There are medical and surgical management options for endometriosis. Many patients who have minimal to no symptoms may not need any significant intervention. Management of endometriosis is usually tailored towards the patient’s symptoms and fertility needs.
The contraceptive pill is the most widely used first treatment option. The contraceptive pill and other hormonal interventions may be sufficient for the majority of patients, especially younger women and those who haven’t had children. This measure is usually enough to control the pain with menstrual cycles and other symptoms. If these basic measures fail, other medical options can be attempted including the Mirena IUD or hormonal suppression medications like the Zoladex. Those medications are usually tolerated well by the majority of women.
If the medical approach fails to control the symptoms and/or if fertility is desired, a laparoscopy may be indicated. With laparoscopy, the endometriosis can be visualised clearly and removed carefully. This helps to restore the deformed anatomy from the disease while preserving / protecting the fertility organs at the same time. Excision of the disease laparoscopically is a popular treatment option as it usually leads to significant improvement in the symptoms experienced by women and also improves fertility outcomes. In severe cases of endometriosis especially if the ovaries are involved, and if the bowels or the urinary bladder involved, a major surgical intervention may be required with a multidisciplinary surgical team including a colorectal or urological surgeon.

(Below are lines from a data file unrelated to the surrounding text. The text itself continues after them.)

Lemma init_inv g verifier k : Kernel.init g verifier = Ok k -> kernel_inv k.
Proof.
  intros (graph & r & _ & Hv & Hn & Hr & Hl & ->)%init_Ok. split; cbn.
  - rewrite lookup_singleton_eq. by eexists.
  - by intros h r' [<- <-]%lookup_singleton_Some.
  - intros h r' [<- <-]%lookup_singleton_Some. split; [done|by rewrite Hr|done|by rewrite Hr|by rewrite Hr].
  - intros h r' p [<- <-]%lookup_singleton_Some [_ <-]%lookup_singleton_Some. lia.
  - by intros h1 h2 r1 r2 [_ <-]%lookup_singleton_Some [_ <-]%lookup_singleton_Some.
  - by intros id t ?%lookup_empty_Some.
  - by intros id t ?%lookup_empty_Some.
  - intros id key h. rewrite lookup_empty. split; [done|]. intros (t & c & [Hp _] & _). unfold present in Hp. cbn in Hp. by rewrite lookup_empty in Hp.
  - intros id h. rewrite lookup_empty. split; [done|]. intros (t & c & [Hp _] & _). unfold present in Hp. cbn in Hp. by rewrite lookup_empty in Hp.
Qed.

(** ** Steps that publish no revision *)

Lemma revision_inv_kept k k' r :
  Kernel.revisions k ⊆ Kernel.revisions k' ->
  (forall t, present k t -> DesignTransaction.state t = TransactionState.COMMITTED -> present k' t) ->
  revision_inv k r -> revision_inv k' r.
Proof.
  intros E Hp [H1 H2 H3 H4 H5]. split; [done..|]. intros h Hh. destruct (H5 h Hh) as (p & t & Hr & Ht & Hc).
  exists p, t. split_and!; [by eapply lookup_weaken| |done]. apply Hp; [done|]. by apply co_state in Hc.
Qed.

Lemma transaction_inv_kept k k' t : Kernel.revisions k ⊆ Kernel.revisions k' -> transaction_inv k t -> transaction_inv k' t.
Proof.
  intros E [H1 H2 (base & Hb & H3) H4]. split; [done..| |].
  - exists base. split; [by eapply lookup_weaken|done].
  - intros h Hh. destruct (H4 h Hh) as (p & r & Hp & Hr & Hc). exists p, r. by split_and!; [eapply lookup_weaken..|].
Qed.

Lemma present_put k t t' :
  Kernel.transactions k !! DesignTransaction.transaction_id t' = Some t' ->
  DesignTransaction.transaction_id t' <> DesignTransaction.transaction_id t -> present (put t k) t'.
Proof. intros H Hne. unfold present. cbn. by rewrite lookup_insert_ne. Qed.

(** The revisions, the head and the transactions after one transaction changed. *)
Lemma edit_revisions k k' t :
  kernel_inv k -> Kernel.revisions k' = Kernel.revisions k -> Kernel.head k' = Kernel.head k ->
  Kernel.transactions k' = <[DesignTransaction.transaction_id t := t]> (Kernel.transactions k) ->
  (forall old, present k old -> DesignTransaction.transaction_id old = DesignTransaction.transaction_id t ->
    DesignTransaction.state old <> TransactionState.COMMITTED) ->
  transaction_inv k t ->
  (forall id key h, Kernel.idempotency k' !! (id, key) = Some h <->
    exists t c, staged_in k' t c /\ DesignTransaction.transaction_id t = id /\ DesignCommand.idempotency_key c = key /\
      command_hash c = Ok h) ->
  (forall command_id h, Kernel.command_ids k' !! command_id = Some h <->
    exists t c, staged_in k' t c /\ DesignCommand.command_id c = command_id /\ command_hash c = Ok h) ->
  kernel_inv k'.
Proof.
  intros Hk Er Eh Et Hold Ht Hkey Hcmd. split; try done; rewrite ?Er, ?Eh; try apply Hk.
  - intros h r Hr. apply (revision_inv_kept k); [by rewrite Er| |by eapply ki_revision].
    intros t' Hp Hs. unfold present. rewrite Et, lookup_insert_ne; [done|]. intros E. by eapply Hold.
  - intros id t'. rewrite Et. intros [[<- <-]|[_ H]]%lookup_insert_Some; [done|]. by eapply ki_id.
  - intros id t'. rewrite Et. intros [[<- <-]|[_ H]]%lookup_insert_Some;
      (apply (transaction_inv_kept k); [by rewrite Er|]); [done|by eapply ki_transaction].
Qed.

Lemma staged_in_insert k k' t t' c :
  Kernel.transactions k' = <[DesignTransaction.transaction_id t := t]> (Kernel.transactions k) ->
  staged_in k' t' c <-> (t' = t /\ c ∈ DesignTransaction.commands t) \/
    (DesignTransaction.transaction_id t' <> DesignTransaction.transaction_id t /\ staged_in k t' c).
Proof.
  unfold staged_in, present. intros ->. rewrite lookup_insert_Some. split.
  - intros [[[E ->]|[Hne H]] Hc]; [by left|right; split; [done|by split]].
  - intros [[-> Hc]|[Hne [H Hc]]]; (split; [|done]); [by left|by right].
Qed.

(** A transaction that changes without a change of its commands. *)
Lemma put_inv k t :
  kernel_inv k ->
  (forall old, present k old -> DesignTransaction.transaction_id old = DesignTransaction.transaction_id t ->
    DesignTransaction.state old <> TransactionState.COMMITTED) ->
  (forall c, c ∈ DesignTransaction.commands t <->
    exists old, present k old /\ DesignTransaction.transaction_id old = DesignTransaction.transaction_id t /\
      c ∈ DesignTransaction.commands old) ->
  transaction_inv k t -> kernel_inv (put t k).
Proof.
  intros Hk Hold Hc Ht.
  assert (forall Q : string -> DesignCommand.t -> Prop,
    (exists t' c, staged_in (put t k) t' c /\ Q (DesignTransaction.transaction_id t') c) <->
    (exists t' c, staged_in k t' c /\ Q (DesignTransaction.transaction_id t') c)) as Hq.
  { intros Q. setoid_rewrite (staged_in_insert k (put t k) t _ _ eq_refl). split.
    - intros (t' & c & [[-> Hin]|[_ Hs]] & HQ); [|eauto]. apply Hc in Hin as (old & Hp & Hid & Hin).
      exists old, c. rewrite Hid. done.
    - intros (t' & c & Hs & HQ). destruct (decide (DesignTransaction.transaction_id t' = DesignTransaction.transaction_id t)) as [E|Hne].
      + exists t, c. rewrite <- E. split; [|done]. left. split; [done|]. apply Hc. exists t'. by destruct Hs.
      + exists t', c. split; [by right|done]. }
  eapply edit_revisions; try done.
  - intros id key h. rewrite (ki_key k Hk id key h). symmetry.
    apply (Hq (fun i c => i = id /\ DesignCommand.idempotency_key c = key /\ command_hash c = Ok h)).
  - intros id h. rewrite (ki_command k Hk id h). symmetry.
    apply (Hq (fun _ c => DesignCommand.command_id c = id /\ command_hash c = Ok h)).
Qed.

At Create Health, we care for many women with endometriosis and are skilled in the management of all cases, from mild ones to very severe disease. Our fertility and endometriosis surgeons are highly experienced and well regarded. They work with a multidisciplinary team of other surgical disciplines when required. Our doctors also work with our inhouse allied health team to further help women with their pain. Our pelvic pain specialist, dietician, perinatal psychologist and pelvic floor physiotherapist give women important and practical help. They will assist with inflammatory diet planning and foods to avoid, strategies to deal with the stress of living with chronic pain and aim to address symptoms of sexual pain, constipation and urinary issues. These health specialists all have a role to play in modern endometriosis management and can help you.